What would he say in 2021 as Team Biden is currently experiencing 5,500 individuals a day?

Even worse, this administration has been quick with excuses to criticize and blame the old guard for their own missteps. Let’s be clear: No one is to blame except President Biden and Vice President Harris. Even Democrats such as West Virginia Sen. Joe Manchin have called this administration’s situation a “crisis” long before the leader of the free world admitted it this past weekend.

That is not to say the Trump administration’s days were without issues on the border, as well. But instead of our current state of ineptitude and silence, these issues were always met with action and visibility.

Contrary to the White House’s accusations, former President Trump instituted a strong immigration agenda to alleviate the stress at our border through the construction of a border wall, the "Remain in Mexico" policy, and asylum cooperative agreements with our Central American partners. Sadly, all of these policies were either reversed or halted altogether by the Biden administration at its inception.

A few years ago, I heard how drug cartels were exploiting outdated U.S. laws flying drugs across the border with drones and our CBP agents couldn’t do anything about it. As a result, I passed legislation giving DHS and DOJ certain authorities to take out the drones and protect our country.

When I traveled to the border to review our CBP’s progress, I saw firsthand the strenuous work these border patrol agents undergo each day securing our nation.

At the border is where I first envisioned my recently introduced legislation, the EXIT Act, after learning of the burdensome environmental regulations which needlessly delay and prevent illegal drug-smuggling tunnels from being filled in and destroyed. Through this bill, we can combat the almost 6,000 lbs of fentanyl which has crossed our border in this fiscal year alone (and that’s only the amount our brave CBP officials have seized).

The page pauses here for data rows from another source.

(** ** The receive buffer as a queue *)
Record ring_ok (k : tcp_socket_t) : Prop := {
  rg_len : zlen k.(sk_recv_buffer) = TCP_RECV_BUFFER_SIZE;
  rg_tail : 0 <= k.(sk_recv_tail) < TCP_RECV_BUFFER_SIZE;
  rg_count : 0 <= k.(sk_recv_count) <= TCP_RECV_BUFFER_SIZE;
  rg_head : k.(sk_recv_head) = (k.(sk_recv_tail) + k.(sk_recv_count)) mod TCP_RECV_BUFFER_SIZE
}.

Definition ring_slot (k : tcp_socket_t) (j : Z) : Z :=
  rd0 k.(sk_recv_buffer) ((k.(sk_recv_tail) + j) mod TCP_RECV_BUFFER_SIZE).
(** The bytes waiting to be read, oldest first. *)
Definition queue (k : tcp_socket_t) : list Z := ring_slot k <$> seqZ 0 k.(sk_recv_count).

Lemma queue_length k : 0 <= k.(sk_recv_count) -> zlen (queue k) = k.(sk_recv_count).
Proof. intros. unfold queue, zlen. rewrite length_fmap, length_seqZ. lia. Qed.

Lemma recv_byte_room b k :
  ring_ok k -> k.(sk_recv_count) < TCP_RECV_BUFFER_SIZE ->
  ring_ok (recv_byte b k) /\ queue (recv_byte b k) = queue k ++ [b] /\
  (recv_byte b k).(sk_recv_count) = k.(sk_recv_count) + 1.
Proof.
  intros [Hl Ht Hc Hh] Hr. unfold recv_byte. destruct (_ <? _) eqn:E; bool_hyps; [|lia].
  unfold TCP_RECV_BUFFER_SIZE in *.
  assert (Ec : u16 (sk_recv_count k + 1) = sk_recv_count k + 1) by (apply u16_small; widths; lia).
  split_and!; [split; cbn; unfold TCP_RECV_BUFFER_SIZE| |].
  - by rewrite zlen_wr.
  - done.
  - rewrite Ec. lia.
  - rewrite Ec, Hh. lia.
  - unfold queue. cbn [sk_recv_count set_recv]. rewrite Ec, seqZ_app by lia. rewrite fmap_app. f_equal.
    + apply list_fmap_ext. intros i j [-> Hj]%lookup_seqZ. unfold ring_slot. cbn [sk_recv_buffer sk_recv_tail set_recv].
      apply rd0_wr_ne. rewrite Hh. unfold TCP_RECV_BUFFER_SIZE. lia.
    + change (seqZ (0 + sk_recv_count k) 1) with [0 + sk_recv_count k]. cbn. f_equal.
      unfold ring_slot. cbn [sk_recv_buffer sk_recv_tail set_recv]. unfold TCP_RECV_BUFFER_SIZE.
      rewrite Z.add_0_l, <- Hh. apply rd0_wr_eq. rewrite Hl, Hh. lia.
  - done.
Qed.

Lemma recv_byte_full b k : TCP_RECV_BUFFER_SIZE <= k.(sk_recv_count) -> recv_byte b k = k.
Proof. intros. unfold recv_byte. by destruct (_ <? _) eqn:E; bool_hyps; [lia|]. Qed.

(** Once full, the loop that keeps testing does nothing more. *)
Lemma recv_loops_agree payload len k :
  recv_store payload len k = recv_store_break (Z.to_nat len) 0 payload k.
Proof.
  unfold recv_store. generalize (Z.to_nat len) as m. intros m. generalize 0 as j. revert k.
  induction m as [|m IH]; intros k j; cbn [for_loop recv_store_break]; [done|].
  case_if; [apply IH|]. rewrite recv_byte_full by done. clear IH. revert j.
  induction m as [|m IH]; intros j; cbn [for_loop]; [done|]. by rewrite recv_byte_full.
Qed.

Lemma recv_store_break_queue m j payload k :
  ring_ok k ->
  let k' := recv_store_break m j payload k in
  let room := TCP_RECV_BUFFER_SIZE - k.(sk_recv_count) in
  ring_ok k' /\
  queue k' = queue k ++ take (Z.to_nat room) (rd0 payload <$> seqZ j (Z.of_nat m)).
Proof.
  revert j k. induction m as [|m IH]; intros j k Hk; cbn [recv_store_break].
  - split; [done|]. change (seqZ j (Z.of_nat 0)) with (@nil Z). by rewrite fmap_nil, take_nil, app_nil_r.
  - case_if.
    + destruct (recv_byte_room (rd0 payload j) k Hk) as (Hk' & Hq & Hc); [done|].
      destruct (IH (j + 1) _ Hk') as (I1 & I2). split; [done|]. rewrite I2, Hq, Hc, <- app_assoc. f_equal.
      rewrite (seqZ_cons j) by lia. rewrite fmap_cons.
      replace (Z.to_nat (TCP_RECV_BUFFER_SIZE - sk_recv_count k))
        with (S (Z.to_nat (TCP_RECV_BUFFER_SIZE - (sk_recv_count k + 1)))) by lia.
      cbn [take app]. replace (Z.succ j) with (j + 1) by lia.
      by replace (Z.pred (Z.of_nat (S m))) with (Z.of_nat m) by lia.
    + split; [done|]. replace (Z.to_nat (_ - _)) with 0%nat by (unfold TCP_RECV_BUFFER_SIZE in *; lia).
      by rewrite take_0, app_nil_r.
Qed.

Lemma recv_loop_queue m k out :
  ring_ok k ->
  let '(out', k') := recv_loop m k out in
  ring_ok k' /\ out' = out ++ take m (queue k) /\ queue k' = drop m (queue k).
Proof.
  revert k out. induction m as [|m IH]; intros k out Hk; cbn [recv_loop].
  - split; [done|]. by rewrite take_0, app_nil_r, drop_0.
  - destruct (0 <? sk_recv_count k) eqn:E; bool_hyps.
    + destruct Hk as [Hl Ht Hc Hh]. unfold TCP_RECV_BUFFER_SIZE in *.
      assert (Ec : u16 (sk_recv_count k - 1) = sk_recv_count k - 1) by (apply u16_small; widths; lia).
      set (k1 := set_recv _ _ _ _ k).
      assert (Hk1 : ring_ok k1).
      { split; cbn; unfold TCP_RECV_BUFFER_SIZE in *; [done|lia|rewrite Ec; lia|rewrite Ec, Hh; lia]. }
      assert (Hq : queue k = rd0 k.(sk_recv_buffer) k.(sk_recv_tail) :: queue k1).
      { unfold queue. rewrite (seqZ_cons 0) by lia. rewrite fmap_cons. f_equal.
        - unfold ring_slot, TCP_RECV_BUFFER_SIZE. f_equal. lia.
        - cbn [k1 sk_recv_count set_recv]. rewrite Ec. replace (Z.succ 0) with 1 by lia.
          replace (Z.pred (sk_recv_count k)) with (sk_recv_count k - 1) by lia.
          rewrite <- (Z.add_0_l 1) at 1. rewrite <- (fmap_add_seqZ 1 0), <- list_fmap_compose.
          apply list_fmap_ext. intros i j Hj. unfold ring_slot, compose.
          cbn [k1 sk_recv_buffer sk_recv_tail set_recv]. unfold TCP_RECV_BUFFER_SIZE. f_equal.
          clear. rewrite Zplus_mod_idemp_l. f_equal. lia. }
      specialize (IH k1 (out ++ [rd0 k.(sk_recv_buffer) k.(sk_recv_tail)]) Hk1).
      destruct (recv_loop m k1 _) as [out' k'] eqn:Er. destruct IH as (I1 & I2 & I3).
      split; [done|]. rewrite Hq. cbn [take drop]. by rewrite I2, <- app_assoc.
    + assert (Hq : queue k = []).
      { unfold queue. destruct Hk as [_ _ Hc _]. replace (sk_recv_count k) with 0 by lia. done. }
      rewrite Hq, take_nil, drop_nil, app_nil_r. done.
Qed.

(** ** The socket table *)
Definition in_use_count (l : list tcp_socket_t) : Z :=
  Z.of_nat (length (filter (fun k => k.(sk_in_use) = true) l)).

Record tcp_wf (t : tcp) : Prop := {
  tw_cap : tcp_socket_capacity t <= TCP_MAX_SOCKETS;
  tw_count : t.(tcp_socket_count) = in_use_count t.(tcp_sockets);
  tw_rings : Forall ring_ok t.(tcp_sockets)
}.

Lemma zero_sock_ring : ring_ok zero_sock.
Proof. by split. Qed.

Lemma sock_at_ring t i : tcp_wf t -> ring_ok (sock_at t i).
Proof.
  intros W. unfold sock_at. destruct (rd _ i) eqn:E; [|exact zero_sock_ring]. by eapply Forall_rd; [apply W|].
Qed.

Lemma sock_at_upd_eq i f t : 0 <= i < tcp_socket_capacity t -> sock_at (upd i f t) i = f (sock_at t i).
Proof. intros Hi. unfold sock_at at 1, upd, with_sockets. cbn [tcp_sockets]. by rewrite rd_wr_eq. Qed.
Lemma sock_at_upd_ne i j f t : i <> j -> sock_at (upd i f t) j = sock_at t j.
Proof. intros Hi. unfold sock_at, upd, with_sockets. cbn [tcp_sockets]. by rewrite rd_wr_ne. Qed.
Lemma capacity_upd i f t : tcp_socket_capacity (upd i f t) = tcp_socket_capacity t.
Proof. unfold tcp_socket_capacity, upd, with_sockets. cbn [tcp_sockets]. by rewrite zlen_wr. Qed.

Lemma in_use_wr l i k k0 :
  rd l i = Some k0 ->
  in_use_count (wr l i k) = in_use_count l - b2z k0.(sk_in_use) + b2z k.(sk_in_use).
Proof.
  unfold rd, wr, in_use_count. case_if; [|done]. intros Hl.
  rewrite (insert_take_drop _ _ k) by (by eapply lookup_lt_Some).
  rewrite <- (take_drop_middle l (Z.to_nat i) k0 Hl) at 3. rewrite !list.filter_app, !length_app, !list.filter_cons.
  destruct (sk_in_use k0), (sk_in_use k); cbn [b2z];
    repeat (destruct (decide _) as [|]; try done); cbn [length]; lia.
Qed.

(** Updates that leave the slot in use as it was and keep the buffer sound. *)
Definition benign (f : tcp_socket_t -> tcp_socket_t) : Prop :=
  forall k, ring_ok k -> ring_ok (f k) /\ (f k).(sk_in_use) = k.(sk_in_use).

Lemma benign_compose f g : benign f -> benign g -> benign (fun k => f (g k)).
Proof. intros Hf Hg k Hk. destruct (Hg k Hk) as [R1 U1]. destruct (Hf _ R1) as [R2 U2]. split; [done|congruence]. Qed.

(** Updates that do not touch the buffer at all. *)
Lemma benign_fields f :
  (forall k, (f k).(sk_recv_buffer) = k.(sk_recv_buffer) /\ (f k).(sk_recv_head) = k.(sk_recv_head) /\
     (f k).(sk_recv_tail) = k.(sk_recv_tail) /\ (f k).(sk_recv_count) = k.(sk_recv_count) /\
     (f k).(sk_in_use) = k.(sk_in_use)) -> benign f.
Proof.
  intros Hf k [? ? ? ?]. destruct (Hf k) as (E1 & E2 & E3 & E4 & E5). split; [|done].
  split; by rewrite ?E1, ?E2, ?E3, ?E4.
Qed.

Lemma benign_clear_recv : benign clear_recv.
Proof. intros k [Hl _ _ _]. split; [|done]. split; cbn; [done|..]; unfold TCP_RECV_BUFFER_SIZE; done. Qed.

Lemma upd_wf i f t : tcp_wf t -> benign f -> tcp_wf (upd i f t).
Proof.
  intros W Hf. split.
  - rewrite capacity_upd. apply W.
  - unfold upd, with_sockets. cbn [tcp_socket_count tcp_sockets]. rewrite (tw_count _ W).
    unfold sock_at. destruct (rd t.(tcp_sockets) i) as [k|] eqn:E.
    + rewrite (in_use_wr _ _ _ _ E). cbn [from_option id].
      destruct (Hf k) as [_ ->]; [by eapply (Forall_rd _ _ _ _ (tw_rings _ W))|]. lia.
    + f_equal. unfold wr. case_if; [|done]. symmetry. apply list_insert_ge. unfold rd in E.
      rewrite (proj2 (Z.leb_le _ _)) in E by done. by apply lookup_ge_None in E.
  - unfold upd, with_sockets. cbn [tcp_sockets]. apply Forall_wr; [apply W|].
    apply Hf. by apply sock_at_ring.
Qed.

Lemma wake_wf i q t : tcp_wf t -> tcp_wf (wait_queue_wake_all i q t).
Proof. by intros [? ? ?]. Qed.
Lemma use_pointer_wf g t : tcp_wf t -> tcp_wf (use_pointer g t).
Proof. by intros [? ? ?]. Qed.

Lemma find_sock_Some t p i :
  find_sock t p = Some i ->
  0 <= i < tcp_socket_capacity t /\ p i (sock_at t i) = true /\ (forall j, 0 <= j < i -> p j (sock_at t j) = false).
Proof.
  intros (j & Hj & Hf & Hm)%find_loop_Some. case_if_in Hf; [|done]. injection Hf as <-.
  unfold tcp_socket_capacity in *. pose proof (zlen_nonneg t.(tcp_sockets)).
  split_and!; [lia|lia|done|]. intros l Hl. specialize (Hm l Hl). by destruct (p l _).
Qed.

Lemma find_sock_None t p :
  find_sock t p = None <-> forall j, 0 <= j < tcp_socket_capacity t -> p j (sock_at t j) = false.
Proof.
  unfold find_sock. rewrite find_loop_None. pose proof (zlen_nonneg t.(tcp_sockets)) as H.
  unfold tcp_socket_capacity. split; intros Hall j Hj.
  - specialize (Hall j ltac:(lia)). by destruct (p j _).
  - by rewrite (Hall j) by lia.
Qed.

Without my visit, I wouldn’t have been as aware of the difficulties in combating drug trafficking at our border as I am today. Now, I wonder how much Vice President Harris, who has been put in charge of handling this crisis, could learn from taking a single trip to see this catastrophe.

In the month since her appointment as border czar, she has traveled to North Carolina, California, Connecticut and Illinois — to name a few. But at the border? Nowhere to be found.

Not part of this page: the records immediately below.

Definition scheduler_enqueue (t : Z) (s : sched) : sched :=
  if is_st (s.(threads) t).(t_state) THREAD_STATE_RUNNING then s
  else
    let pri := queue_index (s.(threads) t).(t_priority) in
    let s := upd_th t (put_sched_prev None) s in
    let s := upd_th t (put_sched_next (rq_head s pri)) s in
    let s := upd_opt (rq_head s pri) (put_sched_prev (Some t)) s in
    let s := set_rq pri (Some t) s in
    if negb (is_st (s.(threads) t).(t_state) THREAD_STATE_RUNNING)
    then upd_th t (put_state THREAD_STATE_READY) s else s.

(** [scheduler_enqueue_nolock] is the same without the lock. *)
Definition scheduler_enqueue_nolock (t : Z) (s : sched) : sched := scheduler_enqueue t s.

(** The unlinking that several functions do: the neighbours of [t] are linked
    to each other; without a predecessor, [first] sets the head instead. *)
Definition unlink (t : Z) (first : option Z -> sched -> sched) (s : sched) : sched :=
  let k := s.(threads) t in
  let s :=
    match k.(t_sched_prev) with
    | Some p => upd_th p (put_sched_next k.(t_sched_next)) s
    | None => first k.(t_sched_next) s
    end in
  upd_opt k.(t_sched_next) (put_sched_prev k.(t_sched_prev)) s.
Definition clear_links (t : Z) (s : sched) : sched :=
  upd_th t (fun k => put_sched_prev None (put_sched_next None k)) s.

Definition scheduler_dequeue (t : Z) (s : sched) : sched :=
  let pri := queue_index (s.(threads) t).(t_priority) in
  clear_links t (unlink t (fun n s => if bool_decide (rq_head s pri = Some t) then set_rq pri n s else s) s).

(** Take the head of the run queue of [pri]. *)
Definition pop_rq (pri t : Z) (s : sched) : sched :=
  let next := (s.(threads) t).(t_sched_next) in
  let s := set_rq pri next s in
  let s := upd_opt next (put_sched_prev None) s in
  clear_links t s.

(** From the highest priority down; [pri] counts down from [fuel - 1]. *)
Fixpoint pick_from (fuel : nat) (s : sched) : option Z * sched :=
  match fuel with
  | O => (s.(g_idle_thread), s)
  | S pri =>
      match rq_head s (Z.of_nat pri) with
      | Some t => (Some t, pop_rq (Z.of_nat pri) t s)
      | None => pick_from pri s
      end
  end.
Definition scheduler_pick_next (s : sched) : option Z * sched := pick_from (Z.to_nat THREAD_PRIORITY_COUNT) s.

Definition scheduler_nice_to_priority (nice : Z) : Z :=
  let nice := if nice <? THREAD_NICE_MIN then THREAD_NICE_MIN else nice in
  let nice := if THREAD_NICE_MAX <? nice then THREAD_NICE_MAX else nice in
  if nice <=? -10 then THREAD_PRIORITY_UI
  else if nice <=? -5 then THREAD_PRIORITY_HIGH
  else if nice <=? 4 then THREAD_PRIORITY_NORMAL
  else if nice <=? 14 then THREAD_PRIORITY_BACKGROUND
  else THREAD_PRIORITY_IDLE.

Definition g_priority_time_slice : list Z := [20; 15; 10; 7; 5].
Definition scheduler_get_time_slice (k : thread) : Z :=
  let pri := if THREAD_PRIORITY_COUNT <=? k.(t_priority) then THREAD_PRIORITY_NORMAL else k.(t_priority) in
  rd0 g_priority_time_slice pri.

(** ** Switching *)
(** Accounting and demotion of a boosted thread that leaves the CPU. *)
Definition leave_cpu (now : Z) (k : thread) : thread :=
  let k := if 0 <? k.(t_run_start_tick)
           then put_cpu_ticks (u64 (k.(t_cpu_ticks) + u64 (now - k.(t_run_start_tick)))) k else k in
  if k.(t_is_boosted) then
    let p := scheduler_nice_to_priority k.(t_nice) in
    put_base_priority p (put_priority p (put_is_boosted false k))
  else k.
Definition enter_cpu (now : Z) (k : thread) : thread :=
  put_context_switches (u64 (k.(t_context_switches) + 1)) (put_run_start_tick now k).

(** From the accounting to the change of [g_current_thread]. *)
Definition switch_to (now : Z) (current : option Z) (t : Z) (s : sched) : sched :=
  let s := upd_opt current (leave_cpu now) s in
  let s :=
    match current with
    | Some c =>
        if is_st (s.(threads) c).(t_state) THREAD_STATE_RUNNING || is_st (s.(threads) c).(t_state) THREAD_STATE_READY
        then scheduler_enqueue c (upd_th c (fun k => put_wait_start_tick now (put_state THREAD_STATE_READY k)) s)
        else s
    | None => s
    end in
  let s := upd_th t (fun k => put_first_switch false (put_state THREAD_STATE_RUNNING (enter_cpu now k))) s in
  with_g_current_thread s (Some t).

Definition scheduler_schedule (now : Z) (s : sched) : sched :=
  if negb s.(g_scheduler_active) then s
  else
    let current := s.(g_current_thread) in
    let '(next, s) := scheduler_pick_next s in
    let next := match next with Some t => Some t | None => s.(g_idle_thread) end in
    match next with
    | None => s
    | Some t => if bool_decide (current = Some t) then s else switch_to now current t s
    end.

Definition thread_yield (now : Z) (s : sched) : sched :=
  if s.(g_scheduler_active) then scheduler_schedule now s else s.

(** The first kernel thread other than [current] in a run queue: walk the
    queue of each priority from the top.  A queue has no more than [fuel]
    members. *)
Fixpoint find_kernel (fuel : nat) (s : sched) (current : Z) (h : option Z) : option Z :=
  match fuel, h with
  | S fuel', Some t =>
      match (s.(threads) t).(t_owner) with
      | None => if negb (t =? current) then Some t else find_kernel fuel' s current (s.(threads) t).(t_sched_next)
      | Some _ => find_kernel fuel' s current (s.(threads) t).(t_sched_next)
      end
  | _, _ => None
  end.
Fixpoint find_kernel_from (pri : nat) (fuel : nat) (s : sched) (current : Z) : option Z :=
  match pri with
  | O => None
  | S p =>
      match find_kernel fuel s current (rq_head s (Z.of_nat p)) with
      | Some t => Some t
      | None => find_kernel_from p fuel s current
      end
  end.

It is both frustrating and maddening to see such a blatant disregard for not only our hardworking CBP agents, but also our nation’s immigration system as a whole.

This crisis must end. The path starts with President Biden and Vice President Harris stepping up to the plate to address this catastrophe and seeing it firsthand.

Rep. Vicky Hartzler, a Republican, represents Missouri's 4th District. She is a senior member of the House Armed Services and Agriculture committees.